Start of Input data

Lemma challenge_once_witness :
  let p := no_result (twoFactorLoginVerify demo_config "ch1" "654321") in
  let w := demo_auth true None in
  (∃ ps' w', auth_pool demo_config [p; p] w ps' w' ∧ ps' !! 0%nat = Some (Ret ())) ∧
  ∀ ps' w', auth_pool demo_config [p; p] w ps' w' →
    ps' !! 0%nat = Some (Ret ()) → ps' !! 1%nat ≠ Some (Ret ()).
Proof.
  intros p w. split; [apply demo_returns; [constructor|vm_compute; reflexivity]|].
  intros ps' w' Hp H0 H1.
  assert (0%nat = 1%nat) as [=].
  apply (challenge_once demo_config "ch1" [p; p] w ps' w') with p p;
    [by apply demo_old|by apply demo_keyed|done|done|done|by eexists; left..|done|done].
Defined.

Lemma demo_not_redrawn : not_redrawn 0 "ABCDE-12345".
Proof.
  intros n _. cbn [random_bytes demo_lib]. unfold recovery_code.
  change (recovery_char <$> replicate 12 (Z.of_nat n)) with
    (replicate 12 (recovery_char (Z.of_nat n))).
  generalize (recovery_char (Z.of_nat n)). by intros [[] [] [] [] [] [] [] []].
Qed.

Lemma recovery_code_once_witness :
  let p c := no_result (twoFactorLoginRecovery demo_config c "ABCDE-12345") in
  let w := demo_auth true None in
  (∃ ps' w', auth_pool demo_config [p "ch1"; p "ch1"] w ps' w' ∧
     ps' !! 0%nat = Some (Ret ())) ∧
  ∀ ps' w', auth_pool demo_config [p "ch1"; p "ch2"] w ps' w' →
    ps' !! 0%nat = Some (Ret ()) → ps' !! 1%nat ≠ Some (Ret ()).
Proof.
  intros p w. split; [apply demo_returns; [constructor|vm_compute; reflexivity]|].
  intros ps' w' Hp H0 H1.
  assert (0%nat = 1%nat) as [=].
  apply (recovery_code_once demo_config "rc1" "ABCDE-12345" [p "ch1"; p "ch2"] w ps' w')
    with (p "ch1") (p "ch2");
    [by apply demo_old|apply demo_not_redrawn|by apply demo_keyed|done|done|done|by eexists..|done|done].
Defined.

Lemma demo_not_reissued : not_reissued demo_config 0 "jwt:jti1".
Proof. intros n p secret e iat _ Hj. cbn. rewrite Hj. cbn. intros Heq. by destruct n. Qed.

Lemma refresh_once_witness :
  let p := no_result (Auth.refresh demo_config "jwt:jti1") in
  let w := demo_auth true None in
  (∃ ps' w', auth_pool demo_config [p; p] w ps' w' ∧ ps' !! 0%nat = Some (Ret ())) ∧
  ∀ ps' w', auth_pool demo_config [p; p] w ps' w' →
    ps' !! 0%nat = Some (Ret ()) → ps' !! 1%nat ≠ Some (Ret ()).
Proof.
  intros p w. split; [apply demo_returns; [constructor|vm_compute; reflexivity]|].
  intros ps' w' Hp H0 H1.
  assert (0%nat = 1%nat) as [=].
  apply (refresh_once demo_config "s1" "jwt:jti1" [p; p] w ps' w') with p p;
    [by apply demo_old|apply demo_not_reissued|by apply demo_keyed|done..].
Defined.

End of Input data

What you are asked to do »
Your task is to copy every entry above, exactly as written.

Solution for this task »
Lemma challenge_once_witness :
  let p := no_result (twoFactorLoginVerify demo_config "ch1" "654321") in
  let w := demo_auth true None in
  (∃ ps' w', auth_pool demo_config [p; p] w ps' w' ∧ ps' !! 0%nat = Some (Ret ())) ∧
  ∀ ps' w', auth_pool demo_config [p; p] w ps' w' →
    ps' !! 0%nat = Some (Ret ()) → ps' !! 1%nat ≠ Some (Ret ()).
Proof.
  intros p w. split; [apply demo_returns; [constructor|vm_compute; reflexivity]|].
  intros ps' w' Hp H0 H1.
  assert (0%nat = 1%nat) as [=].
  apply (challenge_once demo_config "ch1" [p; p] w ps' w') with p p;
    [by apply demo_old|by apply demo_keyed|done|done|done|by eexists; left..|done|done].
Defined.

Lemma demo_not_redrawn : not_redrawn 0 "ABCDE-12345".
Proof.
  intros n _. cbn [random_bytes demo_lib]. unfold recovery_code.
  change (recovery_char <$> replicate 12 (Z.of_nat n)) with
    (replicate 12 (recovery_char (Z.of_nat n))).
  generalize (recovery_char (Z.of_nat n)). by intros [[] [] [] [] [] [] [] []].
Qed.

Lemma recovery_code_once_witness :
  let p c := no_result (twoFactorLoginRecovery demo_config c "ABCDE-12345") in
  let w := demo_auth true None in
  (∃ ps' w', auth_pool demo_config [p "ch1"; p "ch1"] w ps' w' ∧
     ps' !! 0%nat = Some (Ret ())) ∧
  ∀ ps' w', auth_pool demo_config [p "ch1"; p "ch2"] w ps' w' →
    ps' !! 0%nat = Some (Ret ()) → ps' !! 1%nat ≠ Some (Ret ()).
Proof.
  intros p w. split; [apply demo_returns; [constructor|vm_compute; reflexivity]|].
  intros ps' w' Hp H0 H1.
  assert (0%nat = 1%nat) as [=].
  apply (recovery_code_once demo_config "rc1" "ABCDE-12345" [p "ch1"; p "ch2"] w ps' w')
    with (p "ch1") (p "ch2");
    [by apply demo_old|apply demo_not_redrawn|by apply demo_keyed|done|done|done|by eexists..|done|done].
Defined.

Lemma demo_not_reissued : not_reissued demo_config 0 "jwt:jti1".
Proof. intros n p secret e iat _ Hj. cbn. rewrite Hj. cbn. intros Heq. by destruct n. Qed.

Lemma refresh_once_witness :
  let p := no_result (Auth.refresh demo_config "jwt:jti1") in
  let w := demo_auth true None in
  (∃ ps' w', auth_pool demo_config [p; p] w ps' w' ∧ ps' !! 0%nat = Some (Ret ())) ∧
  ∀ ps' w', auth_pool demo_config [p; p] w ps' w' →
    ps' !! 0%nat = Some (Ret ()) → ps' !! 1%nat ≠ Some (Ret ()).
Proof.
  intros p w. split; [apply demo_returns; [constructor|vm_compute; reflexivity]|].
  intros ps' w' Hp H0 H1.
  assert (0%nat = 1%nat) as [=].
  apply (refresh_once demo_config "s1" "jwt:jti1" [p; p] w ps' w') with p p;
    [by apply demo_old|apply demo_not_reissued|by apply demo_keyed|done..].
Defined.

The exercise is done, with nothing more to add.